Credit Union vs. Banks: What’s the Difference?
The main difference between a credit union and a bank is that banks are for-profit institutions, while credit unions are nonprofit institutions. Nonprofit status provides advantages for credit union members, usually in the form of more attractive rates for savings and loan products. Even so, there are still instances in which banks can be a better choice. Find out more differences between credit unions and banks to help you decide which institution might be right for you.
Here’s a quick look at what you’ll find in this guide to credit unions versus banks:
- What Is a Credit Union?
- Is a Credit Union Better Than a Bank?
- What Are the Disadvantages of Credit Unions?
- Are Credit Unions as Safe as Banks?
- Can Anyone Join a Credit Union?
- How To Choose a Credit Union
What Is a Credit Union?
While credit unions are very similar to banks, they differ fundamentally in ownership structure. Credit unions are not designed to generate profits from banking activities. Instead, account holders — called members — vote on a volunteer board of directors that makes the major managerial decisions for the union.
Credit Union vs. Bank: Which Is Better?
The major advantage of credit unions is that they are designed to serve account holders rather than shareholders. Although it might seem obvious that credit unions are a superior option for consumers, the reality is more complicated. Nonetheless, there are quantifiable benefits for credit union members. Here are two for you to consider.
Higher Interest Rates on Deposits
In general, credit unions offer slightly higher interest rates on deposit accounts. The national average annual percentage rate on 12-month certificates of deposit from credit unions is 1.32%, which is a 35-basis point improvement over the national bank average.
Credit unions’ 0.35% annual percentage yield for money market funds is an improvement over the 0.23% delivered by banks, though a regular savings account averages 0.17% at credit unions and 0.18% at banks.
Lower Interest Rates on Credit Cards and Loans
Credit unions also deliver value in the form of lower interest rates for members who want to borrow money. The average annual percentage rates on credit cards from credit unions is 11.56%, a full two percentage points below the average rates from banks.
Additionally, 30-year mortgages are five percentage points lower, home equity lines of credit are 42 basis points lower and 60-month car loans at 3.53% are substantially cheaper than the 5.16% offered by banks.

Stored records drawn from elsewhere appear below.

(** * psico.minimizing: energy minimisation glue for a molecular viewer

    A shallow embedding of [src/psico/minimizing.py].  The module is glue
    code: every line either calls the host application (the [cmd] handle the
    source threads through as [_self]), one of the two force-field engines
    (openbabel, RDKit), numpy, or another psico module.  The embedding keeps
    that shape: a Python function becomes a program in a small
    call-and-answer monad whose nodes are the external calls the source makes,
    in source order, and whose control flow ([try]/[finally], [try]/[except],
    [with], [for], early [return]) is written with combinators that follow
    Python's rules.  The external world is a parameter: an environment
    answers each call (with a value or with an exception) and threads its own
    state.

    Python [float]s are idealised as real numbers. *)

From Stdlib Require Import List String ZArith Reals Lra Lia Bool Arith Sorted.
Import ListNotations.

Local Open Scope string_scope.
Local Open Scope Z_scope.

(** ** Python values crossing the boundary *)

(** Exceptions, by the classes the source distinguishes: [CmdException]
    (raised by the module itself and by the host), [ImportError],
    any other subclass of [Exception], and the [BaseException]s that are not
    [Exception]s ([KeyboardInterrupt], [SystemExit]). *)
Inductive exn : Type :=
| CmdException (msg : string)
| ImportError (msg : string)
| PyException (msg : string)
| PyBaseException (msg : string).

(** [except ImportError] *)
Definition is_ImportError (e : exn) : bool :=
  match e with ImportError _ => true | _ => false end.

(** [except Exception] *)
Definition is_Exception (e : exn) : bool :=
  match e with PyBaseException _ => false | _ => true end.

(** [str(e)], as used by ['{}'.format(e)] *)
Definition exn_str (e : exn) : string :=
  match e with
  | CmdException m | ImportError m | PyException m | PyBaseException m => m
  end.

(** What a call or a program ends with. *)
Inductive outcome (A : Type) : Type :=
| Ok (a : A)
| Raised (e : exn).
Arguments Ok {A} a.
Arguments Raised {A} e.

(** A row of an [N x 3] coordinate array. *)
Definition point : Type := (R * R * R)%type.

(** A reference to an object living in an engine (an [OBMol], a force
    field, a constraint set, an RDKit molecule ...). *)
Inductive pyobj : Type := PyRef (n : nat).

(** ** The external calls of the module, in the order of the source *)
Inductive call : Type :=
(* the host, [_self.*] *)
| cmd_iterate_state (state : Z) (selection : string)
| cmd_get_unused_name (prefix : string)
| cmd_select (name selection : string) (enable : Z)
| cmd_delete (name : string)
| cmd_load_raw (content format name : string) (state zoom : Z)
| cmd_fit (mobile target : string) (mobile_state target_state cycles matchmaker : Z)
| cmd_update (target source : string) (target_state source_state matchmaker : Z)
| cmd_flag (flag selection action : string)
| cmd_get_coords (selection : string) (state : Z)
| cmd_load_coords (coords : list point) (selection : string) (state : Z)
| cmd_get_str (format selection : string) (state : Z)
| cmd_lockcm_enter
| cmd_lockcm_exit
(* the interpreter *)
| py_import (module : string)
| py_print (line : string)
| py_print_energy (energy : R) (unit : string)
(* psico.fitting *)
| xfit (mobile target : string) (mobile_state target_state : Z) (mtch : string) (cycles guide : Z)
(* numpy *)
| np_random_sample (rows : nat)
(* openbabel *)
| ob_OBConversion
| ob_SetInAndOutFormats (conv : pyobj) (inf outf : string)
| ob_OBMol
| ob_ReadString (conv mol : pyobj) (molstr : string)
| ob_atom_ids (mol : pyobj)
| ob_AddHydrogens (mol : pyobj)
| ob_OBFFConstraints
| ob_Constraints_Setup (cons mol : pyobj)
| ob_AddAtomConstraint (cons : pyobj) (id : Z)
| ob_FindForceField (ff : string)
| ob_FF_Setup (ff mol cons : pyobj)
| ob_EnableCutOff (ff : pyobj) (on : bool)
| ob_SetVDWCutOff (ff : pyobj) (r : R)
| ob_SetElectrostaticCutOff (ff : pyobj) (r : R)
| ob_SteepestDescent (ff : pyobj) (steps : Z) (econv : R)
| ob_ConjugateGradients (ff : pyobj) (steps : Z) (econv : R)
| ob_GetCoordinates (ff mol : pyobj)
| ob_GetAtomById (mol : pyobj) (id : Z)
| ob_DeleteAtom (mol atom : pyobj)
| ob_WriteString (conv mol : pyobj)
| ob_Energy (ff : pyobj)
| ob_GetUnit (ff : pyobj)
(* RDKit *)
| rd_MolFromMolBlock (molstr : string) (sanitize removeHs : bool)
| rd_MMFFGetMoleculeProperties (mol : pyobj) (variant : string) (verbosity : Z)
| rd_MMFFGetMoleculeForceField (mol : pyobj) (props : option pyobj)
| rd_UFFGetMoleculeForceField (mol : pyobj)
| rd_AddFixedPoint (ff : pyobj) (idx : Z)
| rd_Minimize (ff : pyobj) (maxIts : Z)
| rd_MolToMolBlock (mol : pyobj)
| rd_CalcEnergy (ff : pyobj).

(** The type of the value a call returns.  [cmd_iterate_state] answers with
    the [flags] field of every atom it visits, in iteration order: the
    expression the source passes is applied to them in [get_fixed_indices].
    [np_random_sample rows] answers with a [rows x 3] array. *)
Definition answer (c : call) : Type :=
  match c with
  | cmd_iterate_state _ _ => list Z
  | cmd_get_unused_name _ => string
  | cmd_select _ _ _ => Z
  | cmd_fit _ _ _ _ _ _ => R
  | cmd_get_coords _ _ => list point
  | cmd_get_str _ _ _ => string
  | xfit _ _ _ _ _ _ _ => R
  | np_random_sample _ => list point
  | ob_OBConversion | ob_OBMol | ob_OBFFConstraints => pyobj
  | ob_atom_ids _ => list Z
  | ob_FindForceField _ => option pyobj
  | ob_GetAtomById _ _ => pyobj
  | ob_WriteString _ _ => string
  | ob_Energy _ => R
  | ob_GetUnit _ => string
  | rd_MolFromMolBlock _ _ _ => option pyobj
  | rd_MMFFGetMoleculeProperties _ _ _ => option pyobj
  | rd_MMFFGetMoleculeForceField _ _ => option pyobj
  | rd_UFFGetMoleculeForceField _ => option pyobj
  | rd_Minimize _ _ => Z
  | rd_MolToMolBlock _ => string
  | rd_CalcEnergy _ => R
  | _ => unit
  end.

(** ** Programs *)

(** A program returns, raises, or makes a call and continues with its
    outcome. *)
Inductive prog (A : Type) : Type :=
| Ret (a : A)
| Raise (e : exn)
| Vis (c : call) (k : outcome (answer c) -> prog A).
Arguments Ret {A} a.
Arguments Raise {A} e.
Arguments Vis {A} c k.

(** A call whose exception, if any, propagates. *)
Definition perform (c : call) : prog (answer c) :=
  Vis c (fun r => match r with Ok x => Ret x | Raised e => Raise e end).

What Are the Disadvantages of Credit Unions?
While the advantages of a credit union are clear, there are reasons that banks are still able to exist alongside them. The disadvantages of credit unions are in what they lack; they often fail to deliver some of the valuable services that banks can boast.
Rates May Not Be as Competitive as What Online Banks Offer
Online banks such as Ally, Synchrony and Citizens Access can deliver interest rates substantially higher than the national credit union average. Online banks are efficient institutions with substantial scale and wide product portfolios, allowing them to provide compelling rates and generate profits.
Product and Service Offerings May Be Limited
Large national banks offer a variety of services and products that credit unions generally cannot match. Among the largest consumer banking institutions in the U.S. are Chase, Wells Fargo, Bank of America and Citi, which all have a broad array of products and services to benefit account holders. These include mobile banking and payment solutions, investment products and services and extensive branch and ATM footprints. Customers hoping to start a business with startup capital may also derive value from a bank’s offerings.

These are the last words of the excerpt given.